И почему-то вспомнил Дорошенко, как перед ним со слезами валялись бедные украинцы, когда он их отдавал сотнями в неволю туркам и татарам. Не жаль ему их тогда было, потому что думал он тогда не о лицах поодиночке, а о целой отчизне, которой хотел добыть свободы и независимости. Теперь уже об этой отчизне он не думал, потому что сам погубил ее. Теперь жаль ему стало неизвестной женщины, валявшейся у ног его.
– Встань, молодице, – сказал он. – І кажи, звідки ти?
– З Чернігова, – отвечала Ганна. – Козацького роду, по батькові Кусівна. В Петрівку торік віддали мене заміж, владика дозволив повінчати, а мій молодий в той же день пішов у похід; а я ввечері пійшла по воду до річки Стрижня; в потайнику мене ухопили, очі і рот зав’язали і приволокли до воєводи, а воєвода зґвалтовав мене і відослав з своїми людьми у свою вотчину під Москву і там приказав мене ґвалтом повінчати з своїм чоловіком, а потім, приїхавши сам до Москви, приказав мене привезти, хоче, щоб я жила з тим його чоловіком, з яким мене ґвалтом повінчано, а йому самому стала підложницею.
– А твій перший чоловік живий ще? – спросил Дорошенко.
– Не знаю, ясновельможний пане, чи він ще живий, – отвечала Ганна. – Його зовуть Яцько Молявка-Многопіняжний. Його в поход угнали, а мене ухоплено, – і з тієї пори я про його не чула.
– Молявка-Многопіняжний! – воскликнул Дорошенко. – Я твого чоловіка добре знаю. Він тепер уже сотником у Сосниці. Казав він мені, що у його жінку украли і віддали за другого, казав! Яку ж я тобі, молодице, пораду дам? Іди, молодице, до думного дяка Ларіона Іванова і усе йому повідай, як отеє мені повідала. Я ось тобі цидулу напишу до його!
Он пошел в другую комнату. Ганна дожидалась стоя, опустивши глаза в землю. Дорошенко вышел, отдал ей написанную цидулу и сказал полуголове:
– Кажіть одвести сю жону до Ларіона Іванова в Приказ. А тобі, молодице, на: от, скільки здолаю, стільки помагаю.

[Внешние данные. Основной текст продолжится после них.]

Lemma presetChanged_registers_podman_unheld_witness :
  crcVersion installed = Some "2.18"%string
  /\ readPreset podman_then_openshift installed
     = (Value "podman"%string, emit EvConfigGet installed)
  /\ exists st',
       presetChanged podman_then_openshift installed = (Value tt, st')
       /\ connectionDisposable st' = None
       /\ In (0, Podman_connection) (live st').
Proof.
  split; [reflexivity |]. split; [reflexivity |].
  destruct (presetChanged_registers_podman_unheld podman_then_openshift installed
              (emit EvConfigGet installed) "2.18" eq_refl eq_refl eq_refl)
    as [st' [Hrun [Hheld [Hlive _]]]].
  exists st'. split; [exact Hrun |]. split; [exact Hheld |]. exact Hlive.
Defined.

Lemma presetChanged_disposes_only_held_witness :
  In (0, Podman_connection) (live (snd (presetChanged podman_then_openshift installed)))
  /\ connectionDisposable (snd (presetChanged podman_then_openshift installed)) <> Some 0
  /\ In (0, Podman_connection)
       (live (snd (presetChanged podman_then_openshift
                     (snd (presetChanged podman_then_openshift installed))))).
Proof.
  assert (Hin : In (0, Podman_connection)
                  (live (snd (presetChanged podman_then_openshift installed))))
    by (left; reflexivity).
  assert (Hheld : connectionDisposable (snd (presetChanged podman_then_openshift installed))
                  <> Some 0) by discriminate.
  split; [exact Hin |]. split; [exact Hheld |].
  exact (presetChanged_disposes_only_held podman_then_openshift _ 0 Podman_connection
           Hin Hheld).
Defined.

Lemma presetChanged_unknown_preset_unbinds_witness :
  crcVersion openshift_bound = Some "2.18"%string
  /\ connectionDisposable openshift_bound = Some 0
  /\ live openshift_bound = [(0, OpenShift_connection)]
  /\ readPreset openshift_then_unknown openshift_bound
     = (Value "okd"%string, emit EvConfigGet openshift_bound)
  /\ exists st',
       presetChanged openshift_then_unknown openshift_bound = (Value tt, st')
       /\ connectionDisposable st' = None
       /\ live st' = []
       /\ trace st' =
            trace openshift_bound ++
              [EvConfigGet; EvUpdateVersion "2.18 (OpenShift)"; EvDispose 0].
Proof.
  split; [reflexivity |]. split; [reflexivity |]. split; [reflexivity |].
  split; [reflexivity |].
  assert (H1 : "okd"%string <> "podman"%string) by discriminate.
  assert (H2 : "okd"%string <> "openshift"%string) by discriminate.
  assert (H3 : "okd"%string <> "microshift"%string) by discriminate.
  destruct (presetChanged_unknown_preset_unbinds openshift_then_unknown openshift_bound
              (emit EvConfigGet openshift_bound) "okd" "2.18" eq_refl eq_refl H1 H2 H3)
    as [st' [Hrun [Hheld [Hlive [_ [_ Htrace]]]]]].
  exists st'. split; [exact Hrun |]. split; [exact Hheld |]. split; [exact Hlive |].
  rewrite Htrace. reflexivity.
Defined.

Lemma presetChanged_without_version_throws_witness :
  crcVersion (initial false None) = None
  /\ exists st',
       presetChanged openshift_preset (initial false None)
         = (Raised version_of_undefined, st')
       /\ bindings st' = bindings (initial false None).
Proof.
  split; [reflexivity |].
  destruct (presetChanged_without_version_throws openshift_preset (initial false None)
              eq_refl)
    as [st' [Hrun [Hframe _]]].
  exists st'. split; [exact Hrun | exact Hframe].
Defined.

Он подал ей несколько серебряных монет, вынес из другого покоя черный шелковый платок и вручил ей, сказавши, что это ей на голову, чтоб не надевать более московской кики.
XV
Привели стрельцы Ганну Кусивну к думному дьяку Лариону Иванову, находившемуся тогда в Приказе. Это был сорокалетний плечистый мужчина с здоровым лицом, с красным от большого употребления напитков носом и с маленькой красноватой бородкой. Прочитавши цидулу Дорошенка, он велел позвать Ганну.
– Мы с тобою, красавица, – сказал он ей, – видимся впервое, а, кажись, я тебя уже знаю. Уж не та ли ты, что писано было нам от гетмана по челобитной полковника Борковского и всех черниговских всяких чинов обывателей на царского воеводу Чоглокова, между иными его худыми делами, что он заслал какую-то жену чужую в свою вотчину и там ее повенчал и в другой раз с его человеком?